* _What to work on_
The expected answer is every line of the material that contains the word "embedding".

* _Record extracts_
(** * internetconsultatie: near-duplicate clustering and resumable crawl

    A shallow embedding of [internetconsultatie/internetconsultatie.py]
    and the properties of its clustering pipeline ([get_ngrams],
    [jaccard_similarity], [add_components]), of its crawl loop
    ([download_responses]) and of the download of the consultations
    themselves ([parse_consultation], [download_consultations]).

    Conventions of the embedding.
    - Python [int] is [Z]; positions produced by [enumerate] are [nat].
    - Python [str] is [string]; one [ascii] stands for one code point in
      the range 0..255.
    - A Python [set] is a [gset]; insertion-ordered [dict]s and [list]s
      are lists.
    - Python [float] values of the similarity are exact rationals [Q]:
      both operands of the one division are integers far below 2^53, so
      the float is the correctly rounded quotient, and the model keeps
      the quotient itself.
    - A Python exception is the [Raise] outcome; a loop that is cut off
      by its fuel is the [OutOfFuel] outcome. *)

From Stdlib Require Import ZArith QArith String Ascii List Lia Bool.
From stdpp Require Import base gmap sets list strings.

(* set_solver clears hypotheses by name; the notice it prints when one is
   already gone is noise. *)
#[local] Set Warnings "-clear-no-such-hyp".

Local Open Scope string_scope.
Local Open Scope list_scope.
Local Open Scope Z_scope.

(** ** Outcomes of fallible code *)

Inductive exn : Type :=
| AttributeError
| ValueError
| TypeError
| ZeroDivisionError
| OtherError.

Inductive outcome (A : Type) : Type :=
| Ok (a : A)
| Raise (e : exn)
| OutOfFuel.
Arguments Ok {A} a.
Arguments Raise {A} e.
Arguments OutOfFuel {A}.

#[global] Instance outcome_ret : MRet outcome := fun A a => Ok a.

#[global] Instance outcome_bind : MBind outcome := fun A B k m =>
  match m with
  | Ok a => k a
  | Raise e => Raise e
  | OutOfFuel => OutOfFuel
  end.

(** [[f(x) for x in l]] with a fallible [f]: the first exception wins. *)
Fixpoint map_outcome {A B} (f : A -> outcome B) (l : list A) : outcome (list B) :=
  match l with
  | [] => Ok []
  | x :: l' => y ← f x; ys ← map_outcome f l'; Ok (y :: ys)
  end.

(** ** Cells of a data frame *)

(** The values the code stores in and reads from a frame: [None], the
    float [nan] that pandas uses for a missing value, a string, or an
    integer. *)
Inductive Cell : Type :=
| CNone
| CNaN
| CStr (s : string)
| CInt (z : Z).

#[global] Instance Cell_eq_dec : EqDecision Cell.
Proof. solve_decision. Defined.

#[global] Instance CStr_inj : Inj (=) (=) CStr.
Proof. by intros s1 s2 [= ->]. Qed.

(** [pd.isna] and [pd.notna] on a scalar. *)
Definition isna (c : Cell) : bool :=
  match c with
  | CNone | CNaN => true
  | _ => false
  end.

Definition notna (c : Cell) : bool := negb (isna c).

(** [c == ''] *)
Definition is_empty_str (c : Cell) : bool :=
  match c with
  | CStr s => if decide (s = "") then true else false
  | _ => false
  end.

(** ** Tokens and n-grams *)

Module Text.

(** [str.isspace] on the code points 0..255: tab, line feed, vertical
    tab, form feed, carriage return, the four separators 28..31, space,
    next-line (133) and no-break space (160). *)
Definition is_space (c : ascii) : bool :=
  let k := nat_of_ascii c in
  ((9 <=? k) && (k <=? 13) || (28 <=? k) && (k <=? 32)
   || (k =? 133) || (k =? 160))%nat.

(** [str.split()] without arguments: the maximal runs of characters that
    are not whitespace, in order.  [cur] is the run being read, last
    character first. *)
Fixpoint split_from (cur : list ascii) (s : string) : list string :=
  match s with
  | EmptyString =>
      match cur with
      | [] => []
      | _ => [string_of_list_ascii (rev cur)]
      end
  | String c s' =>
      if is_space c then
        match cur with
        | [] => split_from [] s'
        | _ => string_of_list_ascii (rev cur) :: split_from [] s'
        end
      else split_from (c :: cur) s'
  end.

Definition split (s : string) : list string := split_from [] s.

(** The sliding window of [nltk.ngrams] for a window of [n >= 1] items:
    one tuple per start position that leaves [n] items, stride 1. *)
Fixpoint windows {A} (n : nat) (l : list A) : list (list A) :=
  match l with
  | [] => []
  | _ :: l' =>
      if (n <=? length l)%nat then take n l :: windows n l' else []
  end.

(** [nltk.ngrams(sequence, n)] without padding.  The library builds [n]
    staggered copies of the sequence with [itertools.tee] and zips
    them: a negative [n] is refused by [tee] with a [ValueError], and
    for [n = 0] the zip of no iterables is empty. *)
Definition ngrams {A} (sequence : list A) (n : Z) : outcome (list (list A)) :=
  if n <? 0 then Raise ValueError
  else if n =? 0 then Ok []
  else Ok (windows (Z.to_nat n) sequence).

(** An n-gram is a tuple of tokens. *)
Abbreviation ngram := (list string).

(** Lines 119-122 of [get_ngrams]: the text that is shingled. *)
Definition select_txt (text text_attachment : Cell) : Cell :=
  if notna text_attachment then text_attachment else text.

(** Lines 123-125 of [get_ngrams].  An integer cell has no [split]
    method. *)
Definition ngrams_of_txt (txt : Cell) (n : Z) : outcome (option (gset ngram)) :=
  if isna txt || is_empty_str txt then Ok None
  else
    match txt with
    | CStr s =>
        grams ← ngrams (split s) n;
        Ok (Some (list_to_set grams))
    | _ => Raise AttributeError
    end.

Definition get_ngrams (text text_attachment : Cell) (n : Z)
  : outcome (option (gset ngram)) :=
  ngrams_of_txt (select_txt text text_attachment) n.

End Text.

(** ** Jaccard similarity and the edge loop *)

Module Similarity.
Import Text.

(** [not s] for a value that is [None] or a set. *)
Definition falsy_set (s : option (gset ngram)) : bool :=
  match s with
  | None => true
  | Some g => bool_decide (g = ∅)
  end.

(** [x / y] on a float [x] and an int [y]. *)
Definition truediv (x y : Z) : outcome Q :=
  if y =? 0 then Raise ZeroDivisionError else Ok (x # Z.to_pos y).

Definition jaccard_similarity (ngrams1 ngrams2 : option (gset ngram))
  : outcome (option Q) :=
  if falsy_set ngrams1 || falsy_set ngrams2 then Ok None
  else
    match ngrams1, ngrams2 with
    | Some s1, Some s2 =>
        let intersection := Z.of_nat (size (s1 ∩ s2)) in
        let union := Z.of_nat (size (s1 ∪ s2)) in
        if union =? 0 then Ok None
        else q ← truediv intersection union; Ok (Some q)
    | _, _ => Raise AttributeError
    end.

(** [not similarity] for a value that is [None] or a float: [None] and
    [0.0] are both falsy. *)
Definition falsy_similarity (similarity : option Q) : bool :=
  match similarity with
  | None => true
  | Some q => Qeq_bool q 0
  end.

(** [enumerate(l)] *)
Definition enumerate {A} (l : list A) : list (nat * A) :=
  zip (seq 0 (length l)) l.

(** A [for] loop whose body may raise: the loop variable runs over [l],
    [s] is the state the body updates. *)
Fixpoint ofold {A S} (body : S -> A -> outcome S) (l : list A) (s : S)
  : outcome S :=
  match l with
  | [] => Ok s
  | x :: l' => s' ← body s x; ofold body l' s'
  end.

(** The state of the edge loop: the list [edges], and a log of the pairs
    that were handed to [jaccard_similarity] (the log is not in the
    source; it records which pairs are scored). *)
Definition edge_state : Type := list (nat * nat) * list (nat * nat).

(** Body of the inner loop, lines 155-161. *)
Definition edges_inner (threshold : Q) (i : nat)
    (n_gram1 : option (gset ngram)) (st : edge_state)
    (jn : nat * option (gset ngram)) : outcome edge_state :=
  let '(j, n_gram2) := jn in
  let '(edges, scored) := st in
  if negb (i <? j)%nat then Ok st
  else
    similarity ← jaccard_similarity n_gram1 n_gram2;
    let scored := scored ++ [(i, j)] in
    if falsy_similarity similarity then Ok (edges, scored)
    else
      match similarity with
      | Some q =>
          if Qle_bool threshold q then Ok (edges ++ [(i, j)], scored)
          else Ok (edges, scored)
      | None => Raise TypeError
      end.

(** Lines 152-161: both loops. *)
Definition edges_scored (n_grams : list (option (gset ngram))) (threshold : Q)
  : outcome edge_state :=
  ofold (fun st '(i, n_gram1) =>
           ofold (edges_inner threshold i n_gram1) (enumerate n_grams) st)
        (enumerate n_grams) ([], []).

(** The value of [edges] after the loops. *)
Definition edges (n_grams : list (option (gset ngram))) (threshold : Q)
  : outcome (list (nat * nat)) :=
  st ← edges_scored n_grams threshold; Ok st.1.

End Similarity.

(** ** Data frames *)

Module Frame.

* _Solution to the problem_
    A shallow embedding of [internetconsultatie/internetconsultatie.py]
    Conventions of the embedding.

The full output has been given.